(* ===== verification/Env.v ===== *)
(** The world outside the crate: the constants of the libc crate, the system
    calls, the memory the processor sees, pthread keys and the allocator.

    None of this code is in the repository, so each interface is a class the
    components are written against. The classes whose name ends in [Laws] or
    [Ok] state the documented behaviour some theorems rely on. [Toy.v] has an
    instance of every class. *)

From stdpp Require Import prelude gmap strings.
From Stdlib Require Import ZArith Lia.
From S2P Require Import Prelude Errors.

(** A file system path, as bytes. *)
Definition Path := list Z.

(** A thread of the process. *)
Definition tid := Z.

(** * Constants *)

Class Libc := {
  PROT_READ : Z; PROT_WRITE : Z; PROT_NONE : Z;
  MAP_PRIVATE : Z; MAP_SHARED : Z; MAP_ANON : Z; MAP_POPULATE : Z; MAP_FIXED : Z; MAP_FAILED : Z;
  MADV_NORMAL : Z; MADV_SEQUENTIAL : Z; MADV_RANDOM : Z;
  MADV_WILLNEED : Z; MADV_DONTNEED : Z;
  MS_ASYNC : Z; MS_SYNC : Z;
  LOCK_SH : Z; LOCK_EX : Z; LOCK_NB : Z;
}.

(** [cfg(target_os = "linux")]; the other supported target is macOS. *)
Class Target := { target_linux : bool }.

(** Flags are bits of their own, and [MAP_FAILED] is [(void * )-1]. *)
Class LibcOk `{LC : Libc} := {
  map_anon_bit : exists i, 0 <= i /\ MAP_ANON = 2 ^ i /\
    Z.testbit MAP_PRIVATE i = false /\ Z.testbit MAP_SHARED i = false /\
    Z.testbit MAP_POPULATE i = false;
  map_populate_bit : exists i, 0 <= i /\ MAP_POPULATE = 2 ^ i /\
    Z.testbit MAP_PRIVATE i = false /\ Z.testbit MAP_SHARED i = false /\
    Z.testbit MAP_ANON i = false;
  map_fixed_bit : exists i, 0 <= i /\ MAP_FIXED = 2 ^ i /\
    Z.testbit MAP_PRIVATE i = false /\ Z.testbit MAP_SHARED i = false /\
    Z.testbit MAP_ANON i = false /\ Z.testbit MAP_POPULATE i = false;
  map_visibility : MAP_PRIVATE <> MAP_SHARED;
  madv_distinct :
    NoDup [MADV_NORMAL; MADV_SEQUENTIAL; MADV_RANDOM; MADV_WILLNEED; MADV_DONTNEED];
}.

(** * Memory and the calls on mappings *)

(** One access of one byte: it succeeds, the kernel cannot supply the page
    (SIGBUS, with [si_addr]), or the address is not mapped that way (SIGSEGV). *)
Inductive access (A : Type) :=
  | Access (a : A)
  | BusError (si_addr : Z)
  | SegFault.
Arguments Access {A} a.
Arguments BusError {A} si_addr.
Arguments SegFault {A}.

(** What [sysconf(_SC_PAGESIZE)] answers; it does not change while the process
    runs. *)
Class Sysconf := { sysconf_pagesize : Z }.

(** The page size is a power of two. *)
Class SysconfOk `{Sysconf} := { page_size_pow2 : is_page_size sysconf_pagesize }.

Class VM (K : Type) := {
  load : K -> Z -> K * access Z;
  store : K -> Z -> Z -> K * access unit;
  sys_mmap : K -> Z -> Z -> Z -> Z -> Z -> Z -> K * Z;
  sys_munmap : K -> Z -> Z -> K * Z;
  sys_madvise : K -> Z -> Z -> Z -> K * Z;
  sys_msync : K -> Z -> Z -> Z -> K * Z;
  (** The return code, and the byte the call leaves for each page. *)
  sys_mincore : K -> Z -> Z -> K * (Z * (nat -> Z));
  sys_mlock : K -> Z -> Z -> K * Z;
  sys_munlock : K -> Z -> Z -> K * Z;
  errno : K -> Z;
}.

(** [io::Error::last_os_error()]. *)
Definition last_os_error `{VM K} : M K io_error := gets (fun k => OsError (errno k)).

(** A byte is a byte. *)
Class ByteLaws (K : Type) `{VM K} := {
  load_byte : forall k a k' b, load k a = (k', Access b) -> 0 <= b < 256;
}.

(** What memory does where it is mapped and its pages can be supplied. *)
Class MemLaws (K : Type) `{VM K} := {
  mem_at : K -> Z -> option Z;
  can_store : K -> Z -> bool;
  load_ok : forall k a b, mem_at k a = Some b ->
    exists k', load k a = (k', Access b) /\
      (forall x, mem_at k' x = mem_at k x) /\ (forall x, can_store k' x = can_store k x);
  mem_byte : forall k a b, mem_at k a = Some b -> 0 <= b < 256;
  store_ok : forall k a b0 b, mem_at k a = Some b0 -> can_store k a = true -> 0 <= b < 256 ->
    exists k', store k a b = (k', Access tt) /\
      (forall x, mem_at k' x = if decide (x = a) then Some b else mem_at k x) /\
      (forall x, can_store k' x = can_store k x);
}.

(** [si_addr] of a SIGBUS is the address that was accessed. *)
Class FaultLaws (K : Type) `{VM K} := {
  load_fault : forall k a k' si_addr, load k a = (k', BusError si_addr) -> si_addr = a;
  store_fault : forall k a b k' si_addr, store k a b = (k', BusError si_addr) -> si_addr = a;
}.

(** * Files *)

(** The fields of [struct statfs] the crate reads: [f_type] on Linux, the bytes
    of [f_fstypename] on macOS. *)
Record statfs := Statfs { f_type : Z; f_fstypename : string }.

Class FS (K : Type) := {
  (** [OpenOptions::new().read(true).write(w).open(path)]: a descriptor. *)
  sys_open : K -> Path -> bool -> K * result Z io_error;
  sys_flock : K -> Z -> Z -> K * Z;
  (** [file.metadata()?.len()]. *)
  sys_fstat : K -> Z -> K * result Z io_error;
  sys_close : K -> Z -> K * unit;
  (** [pread(fd, buf, count, offset)]: the return value and the bytes it put at
      the start of [buf]. *)
  sys_pread : K -> Z -> Z -> Z -> K * (Z * list Z);
  sys_statfs : K -> Path -> K * (Z * statfs);
}.

(** The length of a file is a [u64]. *)
Class FSOk (K : Type) `{FS K} := {
  fstat_len : forall k fd k' n, sys_fstat k fd = (k', Ok n) -> is_usize n;
}.

(** [pread] reads from the file's bytes, at most as many as asked for, and none
    only at the end of the file. *)
Class FileLaws (K : Type) `{FS K} := {
  content : K -> Z -> list Z;
  pread_ok : forall k fd count off k' ret bs,
    sys_pread k fd count off = (k', (ret, bs)) -> 0 < count -> 0 <= off -> 0 <= ret ->
    ret <= count /\ bs = take (Z.to_nat ret) (drop (Z.to_nat off) (content k fd)) /\
    Z.of_nat (length bs) = ret /\
    (ret = 0 <-> Z.of_nat (length (content k fd)) <= off) /\ content k' = content k;
}.

(** The pages of the [len] bytes from the page boundary [p] on. *)
Definition in_pages `{Sysconf} (p len x : Z) : Prop := p <= x < p + page_up sysconf_pagesize len.

(** Which addresses of the process are mapped. [mmap] without [MAP_FIXED] maps
    whole pages that were free; [munmap] of a page boundary and a length that is
    not zero ends what is mapped on those pages, all of it if it succeeds, and
    nothing else; no other call of the crate maps or unmaps. *)
Class MapLaws (K : Type) `{VM K, FS K, Libc, Sysconf} := {
  mapped : K -> Z -> Prop;
  mmap_fresh : forall k a len prot flags fd off k' p,
    sys_mmap k a len prot flags fd off = (k', p) -> p <> MAP_FAILED ->
    Z.land flags MAP_FIXED = 0 -> 0 < len ->
    forall x, (in_pages p len x -> ~ mapped k x) /\ (mapped k' x <-> in_pages p len x \/ mapped k x);
  mmap_failed : forall k a len prot flags fd off k',
    sys_mmap k a len prot flags fd off = (k', MAP_FAILED) ->
    forall x, mapped k' x <-> mapped k x;
  munmap_pages : forall k p len k' r, sys_munmap k p len = (k', r) ->
    (sysconf_pagesize | p) -> 0 < len ->
    forall x,
      (~ in_pages p len x -> mapped k' x <-> mapped k x) /\
      (in_pages p len x -> mapped k' x -> mapped k x /\ r <> 0);
  load_mapped : forall k a k' r, load k a = (k', r) -> forall x, mapped k' x <-> mapped k x;
  store_mapped : forall k a b k' r, store k a b = (k', r) -> forall x, mapped k' x <-> mapped k x;
  open_mapped : forall k pa w k' r, sys_open k pa w = (k', r) -> forall x, mapped k' x <-> mapped k x;
  flock_mapped : forall k fd f k' r, sys_flock k fd f = (k', r) -> forall x, mapped k' x <-> mapped k x;
  fstat_mapped : forall k fd k' r, sys_fstat k fd = (k', r) -> forall x, mapped k' x <-> mapped k x;
  close_mapped : forall k fd k' r, sys_close k fd = (k', r) -> forall x, mapped k' x <-> mapped k x;
}.

(** * Thread-specific data and signal dispositions *)

Class ProcEnv (T : Type) := {
  sys_sigaction : T -> T * Z;
  pthread_key_create : T -> T * (Z * Z);
  pthread_getspecific : T -> tid -> Z -> Z;
  pthread_setspecific : T -> tid -> Z -> Z -> T;
}.

Class ProcEnvOk (T : Type) `{ProcEnv T} := {
  key_created : T -> Z -> Prop;
  sigaction_keys : forall e e' r, sys_sigaction e = (e', r) ->
    (forall k, key_created e' k <-> key_created e k) /\
    (forall t k, pthread_getspecific e' t k = pthread_getspecific e t k);
  (** A new key is null in every thread, and fits the [u32] it is stored in. *)
  key_create_ok : forall e e' k, pthread_key_create e = (e', (0, k)) ->
    key_created e' k /\ is_u32 k /\ (forall t, pthread_getspecific e' t k = 0);
  setspecific_created : forall e t k v k',
    key_created (pthread_setspecific e t k v) k' <-> key_created e k';
  getspecific_set_eq : forall e t k v, key_created e k ->
    pthread_getspecific (pthread_setspecific e t k v) t k = v;
  getspecific_set_ne : forall e t k v t' k', t <> t' \/ k <> k' ->
    pthread_getspecific (pthread_setspecific e t k v) t' k' = pthread_getspecific e t' k';
}.

(** * The allocator behind [Box] *)

Class Allocator := { alloc : gset Z -> Z }.

Class AllocatorOk `{Allocator} := {
  alloc_fresh : forall live, alloc live ∉ live;
  alloc_pos : forall live, 0 < alloc live;
}.

(** * What the test program asks for (src/src/bin/sigbus_victim.rs) *)

Class Shell (K : Type) := {
  sys_write_file : K -> Path -> list Z -> K * result unit io_error;    (* fs::write *)
  sys_remove_file : K -> Path -> K * result unit io_error;
  (** A line on standard error ([true]) or standard output; whether it was
      written. *)
  sys_print : K -> bool -> string -> K * bool;
  sys_sleep : K -> Duration -> K * unit;
}.

(** Both outputs accept lines. *)
Class ShellOk (K : Type) `{Shell K} := {
  print_ok : forall k e line, snd (sys_print k e line) = true;
}.

(** An address the kernel cannot supply, like those past the last page of a
    file: an access raises SIGBUS there, and accesses leave it so. *)
Class BeyondLaws (K : Type) `{VM K} := {
  beyond : K -> Z -> Prop;
  load_beyond : forall k a, beyond k a ->
    exists k', load k a = (k', BusError a) /\ forall x, beyond k x -> beyond k' x;
}.

(** Whatever is loaded, such an address stays one. *)
Class BeyondStays (K : Type) `{BeyondLaws K} := {
  load_stays : forall k a k' r x, load k a = (k', r) -> beyond k x -> beyond k' x;
}.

Task prompt
Retype exactly the lines above, from the one with "sys_madvise : K -> Z -> Z -> Z -> K * Z;" through the one with "(** [file.metadata()?.len()]. *)", inclusive.

Solution to this exercise
  sys_madvise : K -> Z -> Z -> Z -> K * Z;
  sys_msync : K -> Z -> Z -> Z -> K * Z;
  (** The return code, and the byte the call leaves for each page. *)
  sys_mincore : K -> Z -> Z -> K * (Z * (nat -> Z));
  sys_mlock : K -> Z -> Z -> K * Z;
  sys_munlock : K -> Z -> Z -> K * Z;
  errno : K -> Z;
}.

(** [io::Error::last_os_error()]. *)
Definition last_os_error `{VM K} : M K io_error := gets (fun k => OsError (errno k)).

(** A byte is a byte. *)
Class ByteLaws (K : Type) `{VM K} := {
  load_byte : forall k a k' b, load k a = (k', Access b) -> 0 <= b < 256;
}.

(** What memory does where it is mapped and its pages can be supplied. *)
Class MemLaws (K : Type) `{VM K} := {
  mem_at : K -> Z -> option Z;
  can_store : K -> Z -> bool;
  load_ok : forall k a b, mem_at k a = Some b ->
    exists k', load k a = (k', Access b) /\
      (forall x, mem_at k' x = mem_at k x) /\ (forall x, can_store k' x = can_store k x);
  mem_byte : forall k a b, mem_at k a = Some b -> 0 <= b < 256;
  store_ok : forall k a b0 b, mem_at k a = Some b0 -> can_store k a = true -> 0 <= b < 256 ->
    exists k', store k a b = (k', Access tt) /\
      (forall x, mem_at k' x = if decide (x = a) then Some b else mem_at k x) /\
      (forall x, can_store k' x = can_store k x);
}.

(** [si_addr] of a SIGBUS is the address that was accessed. *)
Class FaultLaws (K : Type) `{VM K} := {
  load_fault : forall k a k' si_addr, load k a = (k', BusError si_addr) -> si_addr = a;
  store_fault : forall k a b k' si_addr, store k a b = (k', BusError si_addr) -> si_addr = a;
}.

(** * Files *)

(** The fields of [struct statfs] the crate reads: [f_type] on Linux, the bytes
    of [f_fstypename] on macOS. *)
Record statfs := Statfs { f_type : Z; f_fstypename : string }.

Class FS (K : Type) := {
  (** [OpenOptions::new().read(true).write(w).open(path)]: a descriptor. *)
  sys_open : K -> Path -> bool -> K * result Z io_error;
  sys_flock : K -> Z -> Z -> K * Z;
  (** [file.metadata()?.len()]. *)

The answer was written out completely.